What will the new year bring?  With the Democratic party taking control of the Senate, House and the seat of the President, it’s yet to be seen what the future will hold.   As more vaccines get distributed and the number of people who’ve already been infected with the coronavirus increases, you can see the light at the end of the tunnel regarding pandemic-induced restrictions on economic activity.
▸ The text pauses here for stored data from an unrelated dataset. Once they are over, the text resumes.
(** the geometry resolver returns, logs nothing and leaves both coordinate
    fields of the record blank *)
Definition both_blank_no_log (transform : Dec.t → Dec.t → pyfloat * pyfloat)
    (r : row) (g : globals) : Prop :=
  ∃ r', normalise_geometry transform r g = (Return r', g) ∧
        get_or_empty r' "GeoX" = "" ∧ get_or_empty r' "GeoY" = "".

(** a character outside the enum class, turned into a space *)
Definition space_outside (c : ascii) : ascii :=
  if Re.enum_char c then c else " "%char.

(** a computation that writes no log row and leaves the row counter alone *)
Definition keeps_log {A} (m : M A) : Prop :=
  ∀ g r g', m g = (r, g') → log g' = log g ∧ row_number g' = row_number g.

(** what a normaliser may do to the module state [g] on its way to the
    result [r]: nothing, or log one issue beside an empty result *)
Definition unchanged_or_logged (g : globals) (r : outcome string) (g' : globals) : Prop :=
  g' = g ∨ (r = Return "" ∧ ∃ f dt v, g' = logged g f dt v).

(** a computation that leaves the row counter alone and whose only effect
    on the log is to append issues that carry the current row number *)
Definition appends_log {A} (m : M A) : Prop :=
  ∀ g r g', m g = (r, g') →
    row_number g' = row_number g ∧
    ∃ new, log g' = log g ++ new ∧
           Forall (λ i, issue_row_number i = row_number g) new.

(** [token] is one of the values the schema declares for the field named
    [fieldname] in its [constraints.enum] *)
Definition declared (schema : schema_t) (fieldname token : string) : Prop :=
  ∃ f enums, f ∈ schema_fields schema ∧ name f = fieldname ∧
             constraints_enum f = Some enums ∧ token ∈ enums.

(** every entry [idx[fieldname][key] = token] of a two-level index
    satisfies [P fieldname key token] *)
Definition index_all (P : string → string → string → Prop)
    (idx : gmap string (gmap string string)) : Prop :=
  ∀ fieldname (inner : gmap string string) key token,
    idx !! fieldname = Some inner → inner !! key = Some token → P fieldname key token.

(** the two enum indexes hold declared tokens only, [field_enum] under the
    token itself *)
Definition enum_indexes_sound (schema : schema_t) (g : globals) : Prop :=
  index_all (λ f k t, k = t ∧ declared schema f t) (field_enum g) ∧
  index_all (λ f _ t, declared schema f t) (field_value g).

(** a computation that keeps an invariant of the module state *)
Definition preserves {A} (I : globals → Prop) (m : M A) : Prop :=
  ∀ g r g', I g → m g = (r, g') → I g'.

(** [uri] is the [opendatacommunities] value of a row of the organisation
    file, as written there or lower-cased *)
Definition registry_uri (organisation_csv : list row) (uri : string) : Prop :=
  ∃ (r : row) odc, r ∈ organisation_csv ∧ r !! "opendatacommunities" = Some odc ∧
                   (uri = Py.lower odc ∨ uri = odc).

(** every value of the organisation index comes from the organisation
    file *)
Definition organisation_index_sound (organisation_csv : list row) (g : globals) : Prop :=
  ∀ k uri, organisation_uri g !! k = Some uri → registry_uri organisation_csv uri.

(** * Properties *)

(** ** The library models on sample inputs *)

Example split_sample : Py.split " a  b c " = ["a"; "b"; "c"].
Proof. reflexivity. Qed.

Example int_sample :
  Py.int " +4_2 " = Return 42%Z ∧ Py.int "-0" = Return 0%Z ∧
  Py.int "0042" = Return 42%Z.
Proof. repeat split; reflexivity. Qed.

Example int_refused :
  ∃ e1 e2 e3 e4,
    Py.int "4__2" = Raise e1 ∧ Py.int "_42" = Raise e2 ∧
    Py.int "42." = Raise e3 ∧ Py.int "+ 1" = Raise e4.
Proof. do 4 eexists. repeat split; reflexivity. Qed.

Example replace_sample :
  Py.replace "-eng:" "-eng/" "a-eng:b-eng:c" = "a-eng/b-eng/c".
Proof. reflexivity. Qed.

Example sub_upto_slash_sample :
  Re.sub_upto_slash "http://a/b/c" = "c" ∧ Re.sub_upto_slash "abc" = "abc".
Proof. split; reflexivity. Qed.

Example sub_run_sample : Re.sub_run "," ", " 0 "a ,, b  c,d" = "a, b  c, d".
Proof. reflexivity. Qed.

Example format_decimal_samples :
  (let! d := Dec.of_string "51.500000" in format_decimal (NDec d) 6)%outcome
    = Return "51.5" ∧
  (let! d := Dec.of_string "51.123456789" in format_decimal (NDec d) 6)%outcome
    = Return "51.123457" ∧
  (let! d := Dec.of_string "0.0000025" in format_decimal (NDec d) 6)%outcome
    = Return "0.000002" ∧
  (let! d := Dec.of_string "100" in format_decimal (NDec d) 6)%outcome
    = Return "1E+2" ∧
  (let! d := Dec.of_string "1e22" in format_decimal (NDec d) 6)%outcome
    = Raise InvalidOperation.
Proof. repeat split; vm_compute; reflexivity. Qed.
The eventual return to a normal world, whatever that looks like, will benefit the industries most impacted by Covid-19 in the short-run. 

Interest Rates and Bonds - the ‘Boring’ Part of the Portfolio…

We do not expect meaningful increases with interest rates over the next couple of years as the Fed ‘s economic forecasts suggest short-term interest rates will remain close to zero.  However, better than anticipated growth and an accelerated re-opening process could eventually lead to higher interest rates.  

With the above being said, the yield on bank accounts and / or CD’s is noticeably low.  It’s natural to search for an alternative and most times this includes dividend paying equities.  A prime example is the consumer products behemoth Procter & Gamble (PG).  The current yield on PG is 2.46% - which if you earn .25% in a bank account, PG equates to roughly 10x the income received from the bank on an annual basis.  All of this considering that PG has increased their payout for 67 consecutive years, and there's an opportunity for principal growth (or loss) when owning the stock.  Below is a graphic that stretches from 06/1972 - 06/2020, the top section is the share price of PG and the bottom section illustrates the dividends that were paid in the same time period.  Each line represents a separate dividend payment.  Clearly, regardless of stock price moving up or down the dividends are consistent and increase annually.


The GameStop / Reddit Circus....

Lastly, we’d be remiss - because of the timing of this - not to mention the insanity of GameStop.  It’s finally hitting the mainstream news cycle, but we aren’t going to place an opinion on it.  Rather, below is a link to an article explaining the situation...simplified. 

CNBC GameStop Explanation

Moving Forward...

If 2020 taught us anything (and we assume you’d agree it taught us a lot), is that the market focuses on the future and not necessarily what is happening today.  One of the tragedies of the pandemic is the disproportionate impact it had on small businesses compared to large, publicly traded companies.  While most portfolios benefited from this occurrence, those small to medium size businesses need our support.  Our hope is that 2021 will bring health, less divisiveness and the ability for small businesses to function at a level they need to be successful.